■ Your instructions ■
The lines you return should be those containing the string "exists", taken from the data below.

--- Records for the task ---

Lemma connections_value_witness :
  let y := drive 2 false scenario in
  connections (wld y) = Z.of_nat (size (alive (wld y))) + Z.of_nat (size (pushes (wld y))).
Proof.
  apply (connections_value (server_cfg 2) false false true 2 started scenario).
  split; [reflexivity|apply run_steps; vm_compute; reflexivity].
Defined.

Lemma plain_max_sessions_witness :
  let y := drive 1 false [incoming; incoming; incoming] in
  size (alive (wld y)) = 1%nat ∧ Z.of_nat (size (alive (wld y))) ≤ 1.
Proof.
  split; [vm_compute; reflexivity|].
  apply (plain_max_sessions (server_cfg 1) false false true 2 started [incoming; incoming; incoming]);
    [split; [discriminate|reflexivity]|reflexivity|].
  split; [reflexivity|apply run_steps; vm_compute; reflexivity].
Defined.

(** A client is turned away although the server has room: with
    [max_sessions] 2, one session and one broadcast message on its way to it,
    the connection count is 2, and the next connection is closed. *)
Theorem broadcast_blocks_connection :
  ∃ y y', server_steps (server_cfg 2) false false true 2 started scenario y ∧
    server_handle (server_cfg 2) false false true y incoming = Some y' ∧
    size (alive (wld y)) = 1%nat ∧ is_full (server_cfg 2) (wld y) = true ∧
    size (alive (wld y')) = 1%nat.
Proof.
  exists (drive 2 false scenario), (drive 2 false (scenario ++ [incoming])).
  split; [apply run_steps; vm_compute; reflexivity|].
  split; [vm_compute; reflexivity|]. split_and!; vm_compute; reflexivity.
Qed.

(** With a TLS context [max_sessions] can be exceeded: a connection is
    counted only once its kind is detected, and nothing checks the limit
    then. *)
Theorem ssl_exceeds_max_sessions :
  ∃ y, server_steps (server_cfg 1) false true true 2 started
         [incoming; incoming; sv_detect ec_success (Some true); sv_detect ec_success (Some true)] y ∧
    sc_max_sessions (server_cfg 1) < Z.of_nat (size (alive (wld y))).
Proof.
  exists (drive 1 true [incoming; incoming; sv_detect ec_success (Some true);
                        sv_detect ec_success (Some true)]).
  split; [apply run_steps; vm_compute; reflexivity|vm_compute; reflexivity].
Qed.

(** A listener whose [bind] or [listen] failed stays open, so [run()]
    starts an accept; every accept that fails (they all do on such a socket)
    starts the next one at once: after any number of failures one is
    outstanding, and the loop never ends by itself. *)
Theorem failed_bind_accepts_forever server_cfg has_on_listen has_ssl_ctx T bind_ok listen_ok y n :
  bind_ok && listen_ok = false →
  server_sys_init (listener_open true true bind_ok listen_ok) = Some y →
  ∃ y', server_run server_cfg has_on_listen has_ssl_ctx (listener_open true true bind_ok listen_ok) T y
          (replicate n (sv_accept ec_failure "" false (λ _, true))) = Some y' ∧ accepting y' = 1%nat.
Proof.
  intros Hb Hi. assert (listener_open true true bind_ok listen_ok = true) as Ho
    by (by destruct bind_ok, listen_ok).
  rewrite Ho in *. assert (accepting y = 1%nat) as Ha by (by injection Hi as <-).
  clear Hi. revert y Ha. induction n as [|n IH]; intros y Ha; [by exists y|]. simpl.
  unfold server_run in *. simpl. rewrite Ha. simpl. by apply IH.
Qed.

Lemma failed_bind_accepts_forever_witness :
  ∃ y', server_run (server_cfg 1) false false (listener_open true true false true) 1 started
          (replicate 1000 (sv_accept ec_failure "" false (λ _, true))) = Some y' ∧
        accepting y' = 1%nat.
Proof. apply (failed_bind_accepts_forever _ _ _ _ false true started 1000); reflexivity. Defined.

---

■ Exercise answer ■
  exists (drive 2 false scenario), (drive 2 false (scenario ++ [incoming])).
  exists (drive 1 true [incoming; incoming; sv_detect ec_success (Some true);
  clear Hi. revert y Ha. induction n as [|n IH]; intros y Ha; [by exists y|]. simpl.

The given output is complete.